Click Studios, the developer behind enterprise password manager Passwordstate, has warned customers of ongoing phishing attacks designed to distribute an updated version of the Moserware malware.
Last week, the Australian software firm disclosed a supply chain attack in which a threat actor abused Passwordstate’s In-Place Upgrade functionality and used it to deploy malware called ‘Moserware’ on user computers.
Now the company says that a malicious actor is targeting its customers with phishing emails disguised as legitimate email messages from Click Studios.
“Unfortunately, some customers have posted copies of this email on social media. It is expected the bad actor is actively monitoring social media for information on the compromise and exploit. It is important customers do not post information on Social Media that can be used by the bad actor.
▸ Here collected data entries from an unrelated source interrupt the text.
(** [conditional<is_lvalue, SubVectorType, ConstSubVectorType>::type value_type] *)
Definition value_type (T : XprTraits) (d : DirectionType) : view_type :=
  conditional (is_lvalue T) (SubVectorType d) (ConstSubVectorType d).

(** [subvector_stl_iterator(XprType& xpr, Index index) : Base(xpr,index)] *)
Definition ctor {Scalar} (d : DirectionType) (xpr : Xpr Scalar) (index : Index)
  : subvector_stl_iterator Scalar d :=
  IndexedBased.ctor xpr index.

(** [reference operator*() const
      { return ( *mp_xpr ).template subVector<Direction>(m_index); }] *)
Definition operator_star {Scalar} {d : DirectionType}
  (it : subvector_stl_iterator Scalar d) : run (SubVector Scalar) :=
  match IndexedBased.mp_xpr it with
  | null => UndefinedBehaviour
  | addr_of X => Done (subVector d X (IndexedBased.m_index it))
  end.

(** [reference operator[](Index i) const
      { return ( *mp_xpr ).template subVector<Direction>(m_index+i); }] *)
Definition operator_index {Scalar} {d : DirectionType}
  (it : subvector_stl_iterator Scalar d) (i : Index) : run (SubVector Scalar) :=
  match IndexedBased.mp_xpr it with
  | null => UndefinedBehaviour
  | addr_of X => Done (subVector d X (IndexedBased.m_index it + i))
  end.

End SubVectorIter.

(** ** [DenseBase::begin], [end], [cbegin], [cend] *)

Module DenseBase.

(** [DenseBase<Derived>::iterator] is a typedef resolved outside this header;
    the entry points only construct it from [(derived(), index)].  An
    iterator class is therefore anything with that constructor. *)
Class Iterator (Scalar : Type) (It : Type) : Type :=
  construct : Xpr Scalar -> Index -> It.

#[export] Instance pointer_based (Scalar : Type)
  : Iterator Scalar PointerBased.pointer_based_stl_iterator :=
  PointerBased.ctor.

#[export] Instance generic_randaccess (Scalar : Type)
  : Iterator Scalar (GenericRandAccess.generic_randaccess_stl_iterator Scalar) :=
  GenericRandAccess.ctor.

(** [const Derived]: the same instance, seen through a const-qualified type. *)
Definition add_const {Scalar} (X : Xpr Scalar) : Xpr Scalar :=
  {| this := this X;
     traits := {| is_const := true;
                  LvalueBit := LvalueBit (traits X);
                  DirectAccessBit := DirectAccessBit (traits X) |};
     size := size X; rows := rows X; cols := cols X;
     data := data X; innerStride := innerStride X;
     coeff := coeff X; coeffRef := coeffRef X; coeff2 := coeff2 X |}.

(** [begin() { return iterator(derived(), 0); }] *)
Definition begin {Scalar} (It : Type) `{Iterator Scalar It} (X : Xpr Scalar) : It :=
  construct X 0.

(** [end() { return iterator(derived(), size()); }] *)
Definition end_ {Scalar} (It : Type) `{Iterator Scalar It} (X : Xpr Scalar) : It :=
  construct X (size X).

(** [cbegin() const { return const_iterator(derived(), 0); }] *)
Definition cbegin {Scalar} (It : Type) `{Iterator Scalar It} (X : Xpr Scalar) : It :=
  construct (add_const X) 0.

(** [cend() const { return const_iterator(derived(), size()); }] *)
Definition cend {Scalar} (It : Type) `{Iterator Scalar It} (X : Xpr Scalar) : It :=
  construct (add_const X) (size (add_const X)).

End DenseBase.

(** ** [SubVectorsProxy], [allRows], [allCols] *)

Module Proxy.

Import SubVectorIter.

(** [XprType& m_xpr] *)
Record SubVectorsProxy (Scalar : Type) (Direction : DirectionType) : Type := {
  m_xpr : Xpr Scalar
}.

Arguments m_xpr {Scalar Direction} s.

(** [iterator begin() const { return iterator(m_xpr, 0); }] *)
Definition begin {Scalar d} (P : SubVectorsProxy Scalar d)
  : subvector_stl_iterator Scalar d :=
  ctor d (m_xpr P) 0.

(** [iterator end() const
      { return iterator(m_xpr, m_xpr.template subVectors<Direction>()); }] *)
Definition end_ {Scalar d} (P : SubVectorsProxy Scalar d)
  : subvector_stl_iterator Scalar d :=
  ctor d (m_xpr P) (subVectors d (m_xpr P)).

(** [const_iterator cbegin() const { return const_iterator(m_xpr, 0); }] *)
Definition cbegin {Scalar d} (P : SubVectorsProxy Scalar d)
  : subvector_stl_iterator Scalar d :=
  ctor d (DenseBase.add_const (m_xpr P)) 0.

(** [const_iterator cend() const
      { return const_iterator(m_xpr, m_xpr.template subVectors<Direction>()); }] *)
Definition cend {Scalar d} (P : SubVectorsProxy Scalar d)
  : subvector_stl_iterator Scalar d :=
  ctor d (DenseBase.add_const (m_xpr P)) (subVectors d (m_xpr P)).

(** [DenseBase::allCols() { return SubVectorsProxy<Derived,Vertical>(derived()); }] *)
Definition allCols {Scalar} (X : Xpr Scalar) : SubVectorsProxy Scalar Vertical :=
  {| m_xpr := X |}.

(** [DenseBase::allRows() { return SubVectorsProxy<Derived,Horizontal>(derived()); }] *)
Definition allRows {Scalar} (X : Xpr Scalar) : SubVectorsProxy Scalar Horizontal :=
  {| m_xpr := X |}.

(** The range-based loop [for (auto v : proxy) out.push_back(v);], spelled
    out as the language defines it:
    [for (it = begin(), last = end(); it != last; ++it) { v = *it; ... }].
    [fuel] bounds the number of tests of the loop condition; [None] means
    the bound was reached before the loop ended. *)
Fixpoint range_for {Scalar d} (fuel : nat) (b : BuildMode)
  (it last : subvector_stl_iterator Scalar d) : option (run (list (SubVector Scalar))) :=
  match fuel with
  | O => None
  | S fuel' =>
    match IndexedBased.operator_ne b it last with
    | Done false => Some (Done [])
    | Done true =>
      match operator_star it with
      | Done v =>
        match range_for fuel' b (operand (IndexedBased.operator_inc it)) last with
        | Some (Done vs) => Some (Done (v :: vs))
        | stopped => stopped
        end
      | AssertionFailed => Some AssertionFailed
      | UndefinedBehaviour => Some UndefinedBehaviour
      end
    | AssertionFailed => Some AssertionFailed
    | UndefinedBehaviour => Some UndefinedBehaviour
    end
  end.

(** The views a whole traversal of the proxy collects. *)
Definition views {Scalar d} (fuel : nat) (b : BuildMode) (P : SubVectorsProxy Scalar d)
  : option (run (list (SubVector Scalar))) :=
  range_for fuel b (begin P) (end_ P).

End Proxy.

(** ** Concrete expressions over integer scalars *)

Module Examples.

(** A vector mapped onto memory: [n] elements from [base], [step] apart
    (a [Map] with an inner stride).  Its by-index access reads the strided
    array, as [DirectAccessBit] promises. *)
Definition strided (self : address) (n : Index) (base : address) (step : Index)
  : Xpr Z :=
  {| this := self;
     traits := {| is_const := false; LvalueBit := true; DirectAccessBit := true |};
     size := n; rows := n; cols := 1;
     data := base; innerStride := step;
     coeff := fun m k => m (base + k * step);
     coeffRef := fun k => base + k * step;
     coeff2 := fun m i _ => m (base + i * step) |}.

(** A computed vector with no storage: element [k] is [f k]. *)
Definition computed (self : address) (n : Index) (f : Index -> Z) : Xpr Z :=
  {| this := self;
     traits := {| is_const := false; LvalueBit := false; DirectAccessBit := false |};
     size := n; rows := n; cols := 1;
     data := 0; innerStride := 0;
     coeff := fun _ k => f k;
     coeffRef := fun _ => 0;
     coeff2 := fun _ i _ => f i |}.

(** A computed [r] x [c] expression: element [(i, j)] is [f i j]. *)
Definition table (self : address) (r c : Index) (f : Index -> Index -> Z) : Xpr Z :=
  {| this := self;
     traits := {| is_const := false; LvalueBit := false; DirectAccessBit := false |};
     size := r * c; rows := r; cols := c;
     data := 0; innerStride := 0;
     coeff := fun _ k => f k 0;
     coeffRef := fun _ => 0;
     coeff2 := fun _ i j => f i j |}.

(** Memory holding [l] from address [lo] upwards, zero elsewhere. *)
Definition stored (lo : address) (l : list Z) : memory Z :=
  fun a => if (lo <=? a) && (a <? lo + Z.of_nat (length l))
           then nth (Z.to_nat (a - lo)) l 0 else 0.

(** 10, 20, 30, 40 at addresses 100..103, and the vector over them. *)
Definition ascending : memory Z := stored 100 [10; 20; 30; 40].
Definition forward : Xpr Z := strided 1000 4 100 1.

(** The same storage under a second expression instance. *)
Definition forward' : Xpr Z := strided 2000 4 100 1.

(** 40, 30, 20, 10 at addresses 100..103, and the vector that walks them
    downwards from address 103: its elements are 10, 20, 30, 40 in logical
    order. *)
Definition descending : memory Z := stored 100 [40; 30; 20; 10].
Definition backward : Xpr Z := strided 1001 4 103 (-1).

(** A vector whose inner stride is zero: three elements, all of them the
    cell at address 100. *)
Definition broadcast : Xpr Z := strided 1002 3 100 0.

(** Every second cell from address 100. *)
Definition sparse : Xpr Z := strided 1003 2 100 2.

(** The computed vector 10, 20, 30, 40. *)
Definition tens : Xpr Z := computed 1005 4 (fun k => 10 * (k + 1)).

(** The 3 x 2 expression whose element [(i, j)] is [10 * i + j]. *)
Definition grid : Xpr Z := table 1006 3 2 (fun i j => 10 * i + j).

End Examples.

(** ** Machine arithmetic: when the operators are defined *)

Module Machine.

(** The range of [Index] where [std::ptrdiff_t] is 64 bits wide. *)
Definition Index_min : Z := -9223372036854775808.
Definition Index_max : Z := 9223372036854775807.

Definition representable (z : Z) : bool :=
  (Index_min <=? z) && (z <=? Index_max).

(** [a / b] on [Index]: undefined for a zero divisor and for the one
    quotient that does not fit, [Index_min / -1]. *)
Definition div (a b : Index) : run Index :=
  if (b =? 0) || ((a =? Index_min) && (b =? -1))
  then UndefinedBehaviour
  else Done (a ÷ b).

(** An array object: [length] elements of [element_size] bytes each, the
    first one at element address [first]. *)
Record array := {
  first : address;
  length : Index;
  element_size : Z
}.

(** What every array object satisfies: it is no larger than
    [PTRDIFF_MAX] bytes and the byte address one past its end fits a
    64-bit pointer. *)
Definition allocatable (A : array) : bool :=
  (1 <=? element_size A) && (0 <=? first A) && (0 <=? length A) &&
  (length A * element_size A <=? Index_max) &&
  ((first A + length A) * element_size A <? 18446744073709551616).
(** X7: a run over an empty zoom range ([max_zoom < min_zoom]) or one that
    starts at a negative zoom level requests nothing, counts nothing and
    leaves the file as it was opened (a new file holds the empty tables,
    the metadata rows inserted at the start being dropped at the close); it
    returns in the first case and raises in the second. *)
Theorem degenerate_zoom_range :
  forall tan asinh env file key min_zoom max_zoom,
    max_zoom < min_zoom \/ min_zoom < 0 ->
    gets (events (create_nationalmap_mbtiles tan asinh env file key min_zoom max_zoom))
    = 0%nat
    /\ archive (create_nationalmap_mbtiles tan asinh env file key min_zoom max_zoom)
       = initial_database file
    /\ processed (create_nationalmap_mbtiles tan asinh env file key min_zoom max_zoom) = 0
    /\ (returned (create_nationalmap_mbtiles tan asinh env file key min_zoom max_zoom)
        = true <-> max_zoom < min_zoom).
Proof.
  intros tan asinh env file key min_zoom max_zoom Hdeg.
  destruct (open_archive_gets file min_zoom max_zoom) as [Hg Hp].
  destruct (open_archive_tiles file min_zoom max_zoom) as [_ Hd].
  unfold create_nationalmap_mbtiles.
  destruct (Z.lt_ge_cases max_zoom min_zoom) as [Hlt|Hge].
  - rewrite range_empty by lia. cbn [zoom_loop].
    cbn [archive events processed returned]. rewrite gets_app, Hg, Hd, Hp.
    repeat split; auto.
  - assert (Hneg : min_zoom < 0) by (destruct Hdeg; [lia|assumption]).
    rewrite range_cons by lia. cbn [zoom_loop].
    rewrite tile_rect_negative by exact Hneg.
    cbn [archive events processed returned]. rewrite Hg, Hd, Hp.
    repeat split; auto; try discriminate. lia.
Qed.

Lemma degenerate_zoom_range_witness :
  archive (run (always (Response 200 png)) None "key" (-1) 3) = empty_database
  /\ returned (run (always (Response 200 png)) None "key" (-1) 3) = false.
Proof.
  destruct (degenerate_zoom_range Coordinate.libm_tan Coordinate.libm_asinh
              (always (Response 200 png)) None "key" (-1) 3) as (_ & Ha & _ & Hr);
    [right; lia|].
  split; [exact Ha|].
  destruct (returned (run (always (Response 200 png)) None "key" (-1) 3));
    [|reflexivity].
  assert (3 < -1) by (apply Hr; reflexivity). lia.
Defined.


(** ** The orchestrator: every worker is drained once *)

(** An induction principle for the loop over the completed futures: a
    property of (workers not yet drained, connection, log) that survives
    the draining of any batch of workers, followed or not by a commit, holds
    at the end with no worker left. *)
Section LevelInduction.

Variable env : environment.
Variable zoom : Z.
Variable Inv : list worker_result -> connection -> list event -> Prop.

Hypothesis Inv_step : forall batch rest cn done (committed : bool),
  Inv (batch ++ rest) cn done ->
  Inv rest
    (if committed then commit (fst (drain_queue (queue_of batch) cn))
     else fst (drain_queue (queue_of batch) cn))
    (done ++ flat_map fetch_log batch ++ snd (drain_queue (queue_of batch) cn)
          ++ (if committed then [SqlCommit] else [])).

Lemma as_completed_induction :
  forall futures running n successful_tiles cn done,
    (List.length running <= List.length futures)%nat ->
    Inv running cn done ->
    Inv [] (fst (fst (as_completed env zoom futures running n successful_tiles cn done)))
           (snd (fst (as_completed env zoom futures running n successful_tiles cn done))).
Proof.
  induction futures as [|future futures IH];
    intros running n successful_tiles cn done Hlen Hinv.
  - destruct running; [exact Hinv|cbn in Hlen; lia].
  - cbn [as_completed].
    set (k := (_ + ahead env zoom (Z.to_nat (n + 1)))%nat).
    assert (Hk : (List.length (skipn k running) <= List.length futures)%nat).
    { rewrite length_skipn. subst k. cbn [List.length] in *.
      destruct (Nat.leb_spec (S (List.length futures)) (List.length running)); lia. }
    assert (Hstep := Inv_step (firstn k running) (skipn k running) cn done
                       ((n + 1) mod 10 =? 0)).
    rewrite firstn_skipn in Hstep. specialize (Hstep Hinv).
    destruct (drain_queue (queue_of (firstn k running)) cn) as [cn1 inserted].
    cbn [fst snd] in Hstep. apply IH; assumption.
Qed.

End LevelInduction.

Lemma as_completed_count : forall env zoom futures running n successful_tiles cn done,
  snd (as_completed env zoom futures running n successful_tiles cn done)
  = successful_tiles + Z.of_nat (List.length (filter result futures)).
Proof.
  induction futures as [|future futures IH]; intros; [cbn; lia|].
  cbn [as_completed]. destruct (drain_queue _ cn) as [cn1 inserted].
  rewrite IH. cbn [filter]. destruct (result future); cbn [List.length]; lia.
Qed.

Lemma drain_queue_gets : forall q cn, filter is_get (snd (drain_queue q cn)) = [].
Proof.
  intros q cn. destruct (filter is_get (snd (drain_queue q cn))) as [|e l] eqn:Hf;
    [reflexivity|].
  assert (Hin : In e (e :: l)) by (left; reflexivity).
  rewrite <- Hf in Hin. apply filter_In in Hin. destruct Hin as [Hin Hg].
  apply drain_queue_log in Hin. destruct Hin as [Ht _].
  destruct e; discriminate.
Qed.

(** The requests in the log after a zoom level: those before it, then
    those of every worker of the level, each once. *)
Lemma as_completed_gets : forall env zoom futures running n successful_tiles cn done,
  (List.length running <= List.length futures)%nat ->
  filter is_get
    (snd (fst (as_completed env zoom futures running n successful_tiles cn done)))
  = filter is_get done ++ filter is_get (flat_map fetch_log running).
Proof.
  intros env zoom futures running n successful_tiles cn done Hlen.
  assert (H := as_completed_induction env zoom
                 (fun rest _ log' =>
                    filter is_get log' ++ filter is_get (flat_map fetch_log rest)
                    = filter is_get done ++ filter is_get (flat_map fetch_log running))).
  cbn beta in H. rewrite <- H with (futures := futures) (running := running)
                                   (n := n) (successful_tiles := successful_tiles)
                                   (cn := cn) (done := done) at 1.
  - cbn [flat_map filter]. rewrite app_nil_r. reflexivity.
  - intros batch rest cn0 done0 committed Hinv. rewrite <- Hinv.
    rewrite flat_map_app, !filter_app, drain_queue_gets.
    destruct committed; cbn [filter is_get]; rewrite ?app_nil_r, <- ?app_assoc; reflexivity.
  - exact Hlen.
  - reflexivity.
Qed.

Lemma remove_nth_perm : forall (A : Type) (l : list A) i d,
  (i < List.length l)%nat -> Permutation (nth i l d :: remove_nth i l) l.
Proof.
  induction l as [|a l IH]; intros i d Hi; [cbn in Hi; lia|].
  destruct i as [|i]; cbn [nth remove_nth]; [apply Permutation_refl|].
  cbn in Hi. eapply perm_trans; [apply perm_swap|].
  apply perm_skip. apply IH. lia.
Qed.

(** Every submitted future completes, once. *)
Lemma completion_order_perm : forall (A : Type) picks fuel step (l : list A),
  fuel = List.length l -> Permutation (completion_order picks step fuel l) l.
Proof.
  induction fuel as [|fuel IH]; intros step l Hl.
  - destruct l; [apply perm_nil|discriminate].
  - destruct l as [|b l]; [discriminate|]. cbn [completion_order].
    set (i := (picks step mod List.length (b :: l))%nat).
    assert (Hi : (i < List.length (b :: l))%nat)
      by (apply Nat.mod_upper_bound; discriminate).
    assert (Hp := remove_nth_perm A (b :: l) i b Hi).
    eapply perm_trans; [|exact Hp]. apply perm_skip. apply IH.
    apply Permutation_length in Hp. cbn [List.length] in Hp, Hl. lia.
Qed.

Lemma range_NoDup : forall lo hi, NoDup (range lo hi).
Proof.
  intros lo hi. remember (Z.to_nat (hi - lo)) as n eqn:Hn.
  revert lo Hn. induction n as [|n IH]; intros lo Hn.
  - rewrite range_empty by lia. constructor.
  - rewrite range_cons by lia. constructor; [|apply IH; lia].
    rewrite range_In. lia.
Qed.

Lemma NoDup_map_injective : forall (A B : Type) (f : A -> B) l,
  (forall a b, f a = f b -> a = b) -> NoDup l -> NoDup (map f l).
Proof.
  intros A B f l Hf. induction l as [|a l IH]; intros H; [constructor|].
  inversion H as [|? ? Hnotin Hl]; subst. cbn [map]. constructor; [|apply IH, Hl].
  rewrite in_map_iff. intros (b & Heq & Hin). apply Hf in Heq. subst b. contradiction.
Qed.

Lemma coords_tiles_in_bounds : forall zoom rect key,
  NoDup (map coords (tiles_in_bounds zoom rect key)).
Proof.
  intros zoom [[[x_min x_max] y_min] y_max] key. unfold tiles_in_bounds.
  assert (Hx := range_NoDup x_min (x_max + 1)).
  induction (range x_min (x_max + 1)) as [|x xs IH]; [constructor|].
  inversion Hx as [|? ? Hnotin Hxs]; subst. cbn [flat_map]. rewrite map_app.
  apply NoDup_app; [|apply IH, Hxs|].
  - rewrite map_map. cbn [coords]. apply NoDup_map_injective; [|apply range_NoDup].
    intros a b Heq. injection Heq as ->. reflexivity.
  - intros [[z x'] y'] Hin Hin'.
    apply in_map_iff in Hin. destruct Hin as ([[[z1 x1] y1] k1] & Hc & Hin).
    apply in_map_iff in Hin. destruct Hin as (y2 & Heq & _).
    injection Heq as <- <- <- <-. cbn in Hc. injection Hc as <- <- <-.
    apply in_map_iff in Hin'. destruct Hin' as ([[[z3 x3] y3] k3] & Hc & Hin').
    apply in_flat_map in Hin'. destruct Hin' as (x4 & Hx4 & Hin').
    apply in_map_iff in Hin'. destruct Hin' as (y4 & Heq & _).
    injection Heq as <- <- <- <-. cbn in Hc. injection Hc as ->. contradiction.
Qed.
(** * Hawaii family court legal automation: evidence drafter, compliance
      validator and model router

    A shallow embedding of [automation-engine/evidence_aware_drafter.py],
    [automation-engine/jurisdiction_registry.py] and
    [automation-engine/multi_model_fileboss.py], with the properties their
    specification states about them.

    Conventions.  A Python [str] is a [string], one [ascii] per character
    (text is taken to be ASCII); [len] is [String.length].  A Python [int]
    is a [Z].  A [dict] keyed by strings is a [gmap string _].
    A method of a mutable object takes the object and returns it again next
    to its outcome; a raised exception is the [inl] of the outcome, so that
    the state an exception leaves behind can be read off. *)

From Stdlib Require Import ZArith QArith Lqa Ascii.
From stdpp Require Import gmap strings list fin_maps sorting pretty.

Local Open Scope string_scope.
Local Open Scope Z_scope.

(** ** Python helpers *)

(** [sep.join(parts)]. *)
Fixpoint join (sep : string) (parts : list string) : string :=
  match parts with
  | [] => ""
  | [p] => p
  | p :: rest => p +:+ sep +:+ join sep rest
  end.

(** [s[:n]] for a non-negative [n]. *)
Fixpoint str_take (n : nat) (s : string) : string :=
  match n, s with
  | O, _ => ""
  | _, EmptyString => ""
  | S n', String a s' => String a (str_take n' s')
  end.

(** [str(i)] for an [int]. *)
Definition str_int (i : Z) : string := pretty i.

(** Truth value of an [Optional[str]]: [None] and [""] are false. *)
Definition truthy_ostr (o : option string) : bool :=
  match o with
  | Some (String _ _) => true
  | _ => false
  end.

(** [sub in s] for strings. *)
Fixpoint is_prefix (p s : string) : bool :=
  match p, s with
  | EmptyString, _ => true
  | String a p', String b s' => if Ascii.eqb a b then is_prefix p' s' else false
  | String _ _, EmptyString => false
  end.

Fixpoint str_contains (sub s : string) : bool :=
  if is_prefix sub s then true
  else match s with
       | EmptyString => false
       | String _ s' => str_contains sub s'
       end.

(** ** The evidence-aware drafter *)

Module Drafter.

(** [EvidenceSource]; [file_path] is a [Path], kept as its string. *)
Record EvidenceSource := {
  source_id : string;
  description : string;
  file_path : option string;
  page_numbers : option (list Z);
  exhibit_number : option string
}.

Record Citation := {
  text : string;
  evidence_ids : list string;
  location : Z
}.

(** [EvidenceRegistry.evidence]. *)
Abbreviation Registry := (gmap string EvidenceSource).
This has happened with phishing emails being sent that replicate Click Studios email content,” Click Studios said.
“The phishing attack is requesting customers to download a modified hotfix Moserware.zip file, from a CDN Network not controlled by Click Studios, that now appears to have been taken down. Initial analysis indicates this has a newly modified version of the malformed Moserware.SecretSplitter.dll, that on loading then attempts to use an alternate site to obtain the payload file. We are still analysing this payload file.”
The company is urging users to stay vigilant and ensure the validity of any email sent to them.